Read Sylvia Allegretto's report State of Working America's Wealth. The lower 80% of householder
have lost 40% of their savings, a drop from $109,000 on average to about $65,000.
We are down 11 million jobs, see Heidi Sheirholz at epi.org, the real U3 unemployment
is 14.6%, not 9.1%, if one uses the labor participation rates of 2000.
Dean Baker has a report on even worse savings declines according to age cohort.
Who is capable of collectively raising values on home prices?
Name one group of potential purchasers.

The financial industry perpetrated a scam. They won. Evidently even the fhfa.gov
has not figured this out. In 2009 finance paid out $140 billion in executive pay
as a result of winning. The government bailed them with an expense of $1.6 billion or $1.2 billion,
after paying out $3.5 billion, according to Zandi and Blinder's report How the Great Recession Came
to an End.

Is it too much to ask that the shareholders of banks that profited lose something?
Bankruptcy is not too high a price for self-destruction of an entire industry and the massive
deception of the nation, and the loss of employment and loss caused by personal foreclosure
if not personal bankruptcy to millions. Maybe others are less articulate, maybe others far more articulate.
In summation, a crime has been committed. Are you abettors or patriots?

Ben Leet

gary said...

capitalism as practiced in the present day US is a sick and vile form of societal organization ... it must be fundamentally changed from the ground up through mass uprisings of the working class

Anonymous said...

Gary;was there ever a period in our history when the practice of capitalism was more humane and less corrupt ?
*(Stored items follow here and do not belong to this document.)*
(** X1. Whatever the [try] block throws is answered with a 500 whose body is
    [{error: <message>}], the message of the thrown value or ["failed"] when it
    has none: a rejected [fetch], a body that cannot be read, a payload the
    decoder or the parser rejects. *)
Theorem thrown_is_answered_500 :
  (forall (env : TtcAlerts.Env) (req : VercelRequest) (res : VercelResponse)
          (err : Thrown),
      (TtcAlerts.fetch env TtcAlerts.TTC_ALERTS_FEED TtcAlerts.USER_AGENT = Throw err
       \/ exists resp,
            TtcAlerts.fetch env TtcAlerts.TTC_ALERTS_FEED TtcAlerts.USER_AGENT = Ok resp
            /\ ok resp = true
            /\ (body resp = Throw err
                \/ exists buf, body resp = Ok buf /\ TtcAlerts.decode env buf = Throw err)) ->
      statusCode (TtcAlerts.handler env req res) = 500
      /\ sent (TtcAlerts.handler env req res)
         = Some (JsonObj [("error", JsonStr (message_or_failed err))])
      /\ (err = NoMessage ->
          sent (TtcAlerts.handler env req res)
          = Some (JsonObj [("error", JsonStr "failed")])))
  /\ (forall (env : EnvcanAlerts.Env) (req : VercelRequest) (res : VercelResponse)
             (err : Thrown),
        (EnvcanAlerts.fetch env (EnvcanAlerts.url (EnvcanAlerts.region req))
           EnvcanAlerts.USER_AGENT = Throw err
         \/ exists resp,
              EnvcanAlerts.fetch env (EnvcanAlerts.url (EnvcanAlerts.region req))
                EnvcanAlerts.USER_AGENT = Ok resp
              /\ ok resp = true
              /\ (body resp = Throw err
                  \/ exists xml, body resp = Ok xml
                                 /\ EnvcanAlerts.parse env xml = Throw err)) ->
        statusCode (EnvcanAlerts.handler env req res) = 500
        /\ sent (EnvcanAlerts.handler env req res)
           = Some (JsonObj [("error", JsonStr (message_or_failed err))])
        /\ (err = NoMessage ->
            sent (EnvcanAlerts.handler env req res)
            = Some (JsonObj [("error", JsonStr "failed")]))).
Proof.
  split.
  - intros env req res err H.
    assert (Hatt : TtcAlerts.attempt env = Throw err).
    { unfold TtcAlerts.attempt.
      destruct H as [-> | (resp & -> & Hok & [Hb | (buf & Hb & Hd)])]; simpl;
        [reflexivity| |]; rewrite Hok; simpl; rewrite Hb; simpl;
        [reflexivity|rewrite Hd; reflexivity]. }
    unfold TtcAlerts.handler. rewrite Hatt.
    split; [reflexivity|]. split; [reflexivity|]. intros ->. reflexivity.
  - intros env req res err H.
    assert (Hatt : EnvcanAlerts.attempt env req = Throw err).
    { unfold EnvcanAlerts.attempt, EnvcanAlerts.afterFetch.
      destruct H as [-> | (resp & -> & Hok & [Hb | (xml & Hb & Hd)])]; simpl;
        [reflexivity| |]; rewrite Hok; simpl; rewrite Hb; simpl;
        [reflexivity|rewrite Hd; reflexivity]. }
    unfold EnvcanAlerts.handler. rewrite Hatt.
    split; [reflexivity|]. split; [reflexivity|]. intros ->. reflexivity.
Qed.
(** * taskscheduler: a shallow embedding of [taskscheduler.py]

    The module builds Windows Task Scheduler definitions from nested Python
    dictionaries and keeps a scheduler folder in step with a list of tasks.
    This development embeds

    - the constant tables and the value resolver ([flag_value], [parse_value]),
    - the path helper [task_path],
    - the attribute projector [set_task_attributes] and [build], over a store
      of Python dictionaries and lists and a model of the COM task object,
    - [register], [task_exists] and [sync], over a model of the scheduler
      service that records every call made to it.

    Python exceptions are values of [exn]; a computation returns an [outcome]
    next to the state it leaves behind. *)

From Stdlib Require Import ZArith String Ascii List Lia Permutation.
From stdpp Require Import base option list gmap sets strings.

Local Open Scope string_scope.
Local Open Scope list_scope.

(** ** Exceptions and outcomes *)

Inductive exn :=
| KeyError (key : string)
| TypeError
| AttributeError (msg : string)
| IndexError
| RecursionError
| com_error (hresult : Z).

Inductive outcome (A : Type) :=
| Ok (a : A)
| Raise (e : exn).
Arguments Ok {A} a.
Arguments Raise {A} e.

Definition obind {A B} (x : outcome A) (f : A -> outcome B) : outcome B :=
  match x with
  | Ok a => f a
  | Raise e => Raise e
  end.

(** ** Python values

    Dictionaries and lists are objects of a store and are held by reference
    ([VRef]); everything else is immutable.  A date is represented by the text
    its [isoformat()] returns, a zero-argument callable by the value a call to
    it returns. *)

Abbreviation loc := nat (only parsing).

Inductive value :=
| VNone
| VBool (b : bool)
| VInt (z : Z)
| VStr (s : string)
| VDate (iso : string)
| VCallable (ret : value)
| VRef (l : loc).

Inductive obj :=
| ODict (items : list (string * value))
| OList (elems : list value).

(** The store: location [l] is the [l]-th object allocated. *)
Abbreviation heap := (list obj).

Definition alloc (o : obj) (h : heap) : heap * loc := (h ++ [o], length h).

Definition as_dict (h : heap) (v : value) : option (list (string * value)) :=
  match v with
  | VRef l => match h !! l with Some (ODict items) => Some items | _ => None end
  | _ => None
  end.

Definition as_list (h : heap) (v : value) : option (list value) :=
  match v with
  | VRef l => match h !! l with Some (OList elems) => Some elems | _ => None end
  | _ => None
  end.

Definition isinstance_dict (h : heap) (v : value) : bool :=
  match as_dict h v with Some _ => true | None => false end.
(** * RAG news backend: chunking, embedding, vector store, cache and chat turns

    A shallow embedding of the services of the backend
    (chunkerService.js, embeddingService.js, vectorStoreService.js,
    ragService.js, cacheService.js, llmService.js, chatController.js) and
    the properties of its design document that can be stated on them.

    Conventions.
    - A JavaScript string is a [string]; one character stands for one
      UTF-16 code unit, so [String.length] is [text.length].
    - Indices and sizes of the chunker are [Z]: it subtracts the overlap
      from an index and compares the result with 0. The counts of the
      embedding service (batch size, dimension, token budget) are [nat].
    - The clock does not move during one call; it may move between calls.
    - External collaborators (embedding API, Qdrant, Gemini, the optional
      SQL sink of the chat controller) are oracles of
      an environment record; every call is appended to a trace, and an
      oracle sees the trace of the calls made before it, so that a
      collaborator may answer the same request differently over time.
    - Redis is a finite map with expiry times and an availability flag. *)

From Stdlib Require Import ZArith QArith String Ascii List Bool Lia.
From stdpp Require Import base option list gmap strings pretty.

Close Scope Q_scope.
Open Scope string_scope.
Open Scope Z_scope.
Open Scope list_scope.
Open Scope stdpp_scope.

(** ** JavaScript values, truthiness and [||] *)

Inductive JsValue : Type :=
| JsUndefined
| JsNull
| JsBool (b : bool)
| JsNumber (n : Z)
| JsString (s : string).
(** * secret_gitlab_trigger: a shallow embedding and its properties

    The module [secret_gitlab_trigger/__init__.py] is a Cloud Function that
    reacts to Secret Manager audit events and triggers a GitLab pipeline when
    the secret carries the required labels.

    Conventions of the embedding.
    - A Python [str] is a [string]: the sequence of the bytes of its UTF-8
      encoding.  Splitting on an ASCII separator, joining, comparing and
      percent-encoding act on those bytes exactly as they act on the text.
    - A Python [dict] with string keys and string values is a
      [gmap string string]; the value [json.loads] returns is a [pyval].
    - Effects ([print], the Secret Manager client, [requests.post]) are
      recorded in a trace, and an exception is the left summand of the
      result. *)

From Stdlib Require Import String Ascii List ZArith Bool Lia.
From stdpp Require Import base option list strings gmap fin_maps.

(** ** Python string and list primitives used by the module *)

Module Py.

(** [s.split(sep)] for a separator of one character. The result is never
    empty: [''.split('/') == ['']]. *)
Fixpoint split (sep : ascii) (s : string) : list string :=
  match s with
  | EmptyString => [EmptyString]
  | String c rest =>
      if Ascii.eqb c sep then EmptyString :: split sep rest
      else match split sep rest with
           | [] => [String c EmptyString]
           | w :: ws => String c w :: ws
           end
  end.

(** [sep.join(parts)] *)
Fixpoint join (sep : string) (parts : list string) : string :=
  match parts with
  | [] => EmptyString
  | [w] => w
  | w :: ws => w +:+ sep +:+ join sep ws
  end.

(** [parts.index(x)]: the position of the first element equal to [x];
    [None] where Python raises [ValueError], which is exactly when
    [x in parts] is false. *)
Fixpoint index (x : string) (parts : list string) : option nat :=
  match parts with
  | [] => None
  | w :: ws => if String.eqb w x then Some 0 else S <$> index x ws
  end.

(** [x in parts] *)
Definition contains (x : string) (parts : list string) : bool :=
  bool_decide (x ∈ parts).

(** [parts[-1]] of a list that is known to be non-empty. *)
Definition last_item (parts : list string) : string := List.last parts EmptyString.

(** [c in s] for a character. *)
Fixpoint occurs (c : ascii) (s : string) : bool :=
  match s with
  | EmptyString => false
  | String d rest => Ascii.eqb d c || occurs c rest
  end.

End Py.

(** ** [urllib.parse.quote(s, safe="")] *)

Module Urllib.

Definition in_range (lo hi : N) (c : ascii) : bool :=
  let n := N_of_ascii c in (N.leb lo n && N.leb n hi)%bool.

(** The characters [quote] never escapes: letters, digits and [_.-~]. *)
Definition always_safe (c : ascii) : bool :=
  in_range 65 90 c || in_range 97 122 c || in_range 48 57 c
  || Ascii.eqb c "_" || Ascii.eqb c "." || Ascii.eqb c "-" || Ascii.eqb c "~".

Definition hex_digit (n : N) : ascii :=
  if N.ltb n 10 then ascii_of_N (48 + n) else ascii_of_N (55 + n).

(** [%XX] with upper-case hexadecimal digits. *)
Definition escape (c : ascii) : string :=
  let n := N_of_ascii c in
  String "%" (String (hex_digit (N.div n 16)) (String (hex_digit (N.modulo n 16)) EmptyString)).

Fixpoint quote (s : string) : string :=
  match s with
  | EmptyString => EmptyString
  | String c rest =>
      (if always_safe c then String c EmptyString else escape c) +:+ quote rest
  end.

End Urllib.

(** ** The pure helpers of the module *)

(** [get_event_type]: the lookup table and [mapping.get(method_name, "UNKNOWN")]. *)
Definition event_type_mapping : gmap string string :=
  {[ "AddSecretVersion" := "CREATE";
     "EnableSecretVersion" := "ENABLE";
     "DisableSecretVersion" := "DISABLE";
     "DestroySecretVersion" := "DESTROY" ]}.

Definition get_event_type (method_name : string) : string :=
  default "UNKNOWN" (event_type_mapping !! method_name).

(** [extract_secret_name] *)
Definition extract_secret_name (resource_name : string) : string :=
  let parts := Py.split "/" resource_name in
  if Py.contains "secrets" parts then
    match Py.index "secrets" parts with
    | Some secret_idx =>
        if (secret_idx + 1 <? length parts)%nat
        then default resource_name (parts !! (secret_idx + 1)%nat)
        else resource_name
    | None => resource_name
    end
  else resource_name.

(** [get_secret_resource_path] *)
Definition get_secret_resource_path (resource_name : string) : string :=
  let parts := Py.split "/" resource_name in
  if Py.contains "versions" parts then
    match Py.index "versions" parts with
    | Some version_idx => Py.join "/" (take version_idx parts)
    | None => resource_name
    end
  else resource_name.


(** ** Python values, exceptions and effects *)

(** What [json.loads] and [response.json()] return. A dictionary is the list
    of its items in iteration order. *)
#[warnings="-register-all"]
Inductive pyval : Type :=
| PyNone
| PyBool (b : bool)
| PyInt (n : Z)
| PyFloat (literal : string)
| PyStr (s : string)
| PyList (elems : list pyval)
| PyDict (items : list (string * pyval)).

(** The exceptions the handler can meet, by the class the [except] clauses
    test: [requests.exceptions.RequestException] and its subclasses,
    [AttributeError], any other [Exception], and what derives from
    [BaseException] only. *)
Inductive exn : Type :=
| RequestException (detail : string)
| AttributeError (detail : string)
| OtherException (detail : string)
| BaseExceptionOnly (detail : string).

Definition is_Exception (e : exn) : bool :=
  match e with BaseExceptionOnly _ => false | _ => true end.

Definition is_RequestException (e : exn) : bool :=
  match e with RequestException _ => true | _ => false end.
I seem to remember something about slavery,endentured servitude,the robber barrons,two world wars,''both caused and financed by capitalists''Shay's rebellion,the genocide of native Americans,an arguably unnessacary civil war; I should not need to continue.

Yes,we must admit that most of us today lead better lives than the average individual during the fuedal era.The truth is however,we lead better lives than people did 600 years ago,not because of capitalism,but rather because of a continual struggle against capitalism.

Capitalism,even at its very best,can be compared to radiation therapy or chemotherapy.Both of these forms of cancer treatment are known to cause a certain amount of physical harm.The harm caused by these therapies is justified by their overall,usual effectiveness in battling cancer,and thus prolonging the life of the cancer victim.However,once the paitent is cured of cancer,or the harm being caused to the victim, by the treatment, clearly outweighs any possible benifits of continuing the treatment;to continue with these treatments, would be insane.